Medicating The Human Condition

Scott Stossel recounts his efforts to cure his crippling anxiety:

Some drugs have helped a little, for finite periods of time. Thorazine (an antipsychotic that used to be referred to as a “major tranquilizer”) and imipramine (a tricyclic antidepressant) combined to help keep me out of the psychiatric hospital in the early 1980s, when I was in middle school and ravaged by anxiety. Desipramine, another tricyclic, got me through my early 20s. Paxil (a selective serotonin reuptake inhibitor, or SSRI) gave me about six months of significantly reduced anxiety in my late 20s before the fear broke through again. A double scotch plus a Xanax and a Dramamine can sometimes, when administered before takeoff, make flying tolerable. And two double scotches, when administered in quick enough succession, can obscure existential dread, making it seem fuzzier and further away. But none of these treatments has fundamentally reduced the underlying anxiety that seems hardwired into my body and woven into my soul and that at times makes my life a misery.

My assortment of neuroses may be idiosyncratic, but my general condition is hardly unique.
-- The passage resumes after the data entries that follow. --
(** C3. The signing digest is the Keccak-256 hash of the canonical
    encoding of the field sequence nonce, gasPrice, gasLimit, recipient
    (or the empty marker), value, payload, chainId, 0, 0, privateFrom,
    privateFor as a nested list of byte strings, restriction, in this
    order. The integers are those the canonical encoding is defined on:
    the nonce and the gas limit are [uint64] values and gasPrice, value
    and chainId are not negative (a nil pointer counts as zero). *)
Theorem hash_signing_fields σ tx chainID d :
  txs σ !! tx = Some d →
  0 ≤ AccountNonce d < 2 ^ 64 → 0 ≤ GasLimit d < 2 ^ 64 →
  0 ≤ default 0 (big_value σ (Price d)) →
  0 ≤ default 0 (big_value σ (Amount d)) →
  0 ≤ default 0 (big_value σ chainID) →
  hash (Some tx) chainID σ
  = Done (spec.signingDigest
            (spec.signing_fields
               (AccountNonce d)
               (default 0 (big_value σ (Price d)))
               (GasLimit d)
               (array_value σ (Recipient d))
               (default 0 (big_value σ (Amount d)))
               (slice_bytes σ (Payload d))
               (default 0 (big_value σ chainID))
               (slice_bytes σ (PrivateFrom d))
               (slices_bytes σ (PrivateFor d))
               (Restriction d)),
          σ).
Proof.
  intros Htx Hnonce Hgas Hprice Hamount Hchain.
  rewrite (hash_Done _ _ _ _ Htx). f_equal. f_equal.
  unfold digest, rlpHash, rlp.Encode, spec.signingDigest, spec.signing_fields.
  rewrite (encode_Slice _
    [ RLP.of_int (AccountNonce d);
      RLP.of_int (default 0 (big_value σ (Price d)));
      RLP.of_int (GasLimit d);
      RLP.of_optional (array_value σ (Recipient d));
      RLP.of_int (default 0 (big_value σ (Amount d)));
      RLP.Str (slice_bytes σ (Payload d));
      RLP.of_int (default 0 (big_value σ chainID));
      RLP.of_int 0; RLP.of_int 0;
      RLP.Str (slice_bytes σ (PrivateFrom d));
      RLP.List (RLP.Str <$> slices_bytes σ (PrivateFor d));
      RLP.Str (bytes_of_string (Restriction d)) ]); [done|].
  unfold hash_fields.
  repeat (apply Forall2_cons; split); try apply Forall2_nil.
  - simpl. f_equal. by apply writeUint_of_int.
  - by apply encode_BigIntPtr.
  - simpl. f_equal. by apply writeUint_of_int.
  - apply encode_AddressPtr.
  - by apply encode_BigIntPtr.
  - simpl. f_equal. apply writeBytes_encode_str.
  - by apply encode_BigIntPtr.
  - reflexivity.
  - reflexivity.
  - simpl. f_equal. apply writeBytes_encode_str.
  - apply encode_Bytes_slice.
  - simpl. f_equal. apply writeBytes_encode_str.
  - done.
Qed.
(** C8 (amended): on a content that holds the declaration of
    [packageVersion] with the value 1.0.0, with or without the annotation
    [: String], where no match of the pattern starts before the declaration,
    which is so when no double quote stands before it,
    [UpdateVersionConstant] with the new version 2.0.0 writes the content
    with that value replaced: the same bytes before the declaration, the same
    declaration but for the value, and after it the text with its own matches
    of the pattern rewritten, unchanged when it has none.  When the pattern
    matches nowhere in the content, as when the name of the constant does not
    occur in it, the call returns the not-found error and the files are as
    before. *)
Theorem UpdateVersionConstant_rewrites_value unicodeWord env path :
  (forall annotation pre post,
      annotation = "" \/ annotation = ": String" ->
      os_ReadFile env path = inr (pre +:+ declaration annotation "1.0.0" +:+ post) ->
      writeError env path = None ->
      noMatchBefore (versionPattern "packageVersion") pre
                    (declaration annotation "1.0.0" +:+ post) ->
      UpdateVersionConstant unicodeWord env path "packageVersion" "2.0.0"
      = (<[path := pre +:+ declaration annotation "2.0.0"
                       +:+ Regexp.ReplaceAll unicodeWord
                             (versionPattern "packageVersion") post
                             (versionTemplate "2.0.0")]> (files env),
         Returned None))
  /\ (forall annotation pre post,
         annotation = "" \/ annotation = ": String" ->
         Strings.ContainsByte pre quote = false ->
         noMatchBefore (versionPattern "packageVersion") pre
                       (declaration annotation "1.0.0" +:+ post))
  /\ (forall repl post,
         Regexp.Match (versionPattern "packageVersion") post = false ->
         Regexp.ReplaceAll unicodeWord (versionPattern "packageVersion") post repl
         = post)
  /\ (forall name version content,
         os_ReadFile env path = inr content ->
         validFrom 0 name = true ->
         Regexp.Match (versionPattern name) content = false ->
         UpdateVersionConstant unicodeWord env path name version
         = (files env,
            Returned (Some ("version constant '" +:+ name
                              +:+ "' not found in " +:+ path))))
  /\ (forall name content,
         Strings.Contains content name = false ->
         Regexp.Match (versionPattern name) content = false).
Proof.
  split; [|split; [|split; [|split]]].
  - intros annotation pre post. apply UpdateVersionConstant_declaration.
  - apply noMatchBefore_declaration.
  - intros repl post Hm. apply replaceFrom_no_match.
    unfold Regexp.Match in Hm.
    destruct (Regexp.find _ post); [discriminate | reflexivity].
  - intros name version content. apply UpdateVersionConstant_not_found.
  - apply versionPattern_needs_name.
Qed.

Lemma UpdateVersionConstant_rewrites_value_witness :
  let pre := "// swift-tools-version:5.7
" in
  let post := "

import PackageDescription
let package = Package(name: " +:+ String quote ("Test" +:+ String quote ")") in
  let env := mkEnv {["Package.swift" := pre +:+ declaration "" "1.0.0" +:+ post]}
                   (fun _ => None) (fun _ => None) (fun _ => None)
                   (fun _ => None) (fun _ => inl "no network") in
  UpdateVersionConstant (fun _ => false) env "Package.swift"
                        "packageVersion" "2.0.0"
  = (<["Package.swift" := pre +:+ declaration "" "2.0.0" +:+ post]> (files env),
     Returned None).
Proof.
  intros pre post env.
  pose proof (UpdateVersionConstant_rewrites_value (fun _ => false) env
                "Package.swift") as (Hrewrite & Hquote & Hrest & _).
  rewrite (Hrewrite "" pre post).
  - rewrite (Hrest (versionTemplate "2.0.0") post); [reflexivity|].
    vm_compute. reflexivity.
  - left. reflexivity.
  - reflexivity.
  - reflexivity.
  - apply Hquote; [left; reflexivity | reflexivity].
Defined.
Anxiety and its associated disorders represent the most common form of officially classified mental illness in the United States today, more common even than depression and other mood disorders. According to the National Institute of Mental Health, some 40 million American adults, about one in six, are suffering from some kind of anxiety disorder at any given time; based on the most recent data from the Department of Health and Human Services, their treatment accounts for more than a quarter of all spending on mental-health care. Recent epidemiological data suggest that one in four of us can expect to be stricken by debilitating anxiety at some point in our lifetime. And it is debilitating: studies have compared the psychic and physical impairment tied to living with an anxiety disorder with the impairment tied to living with diabetes—both conditions are usually manageable, sometimes fatal, and always a pain to deal with. In 2012, Americans filled nearly 50 million prescriptions for just one antianxiety drug: alprazolam, the generic name for Xanax.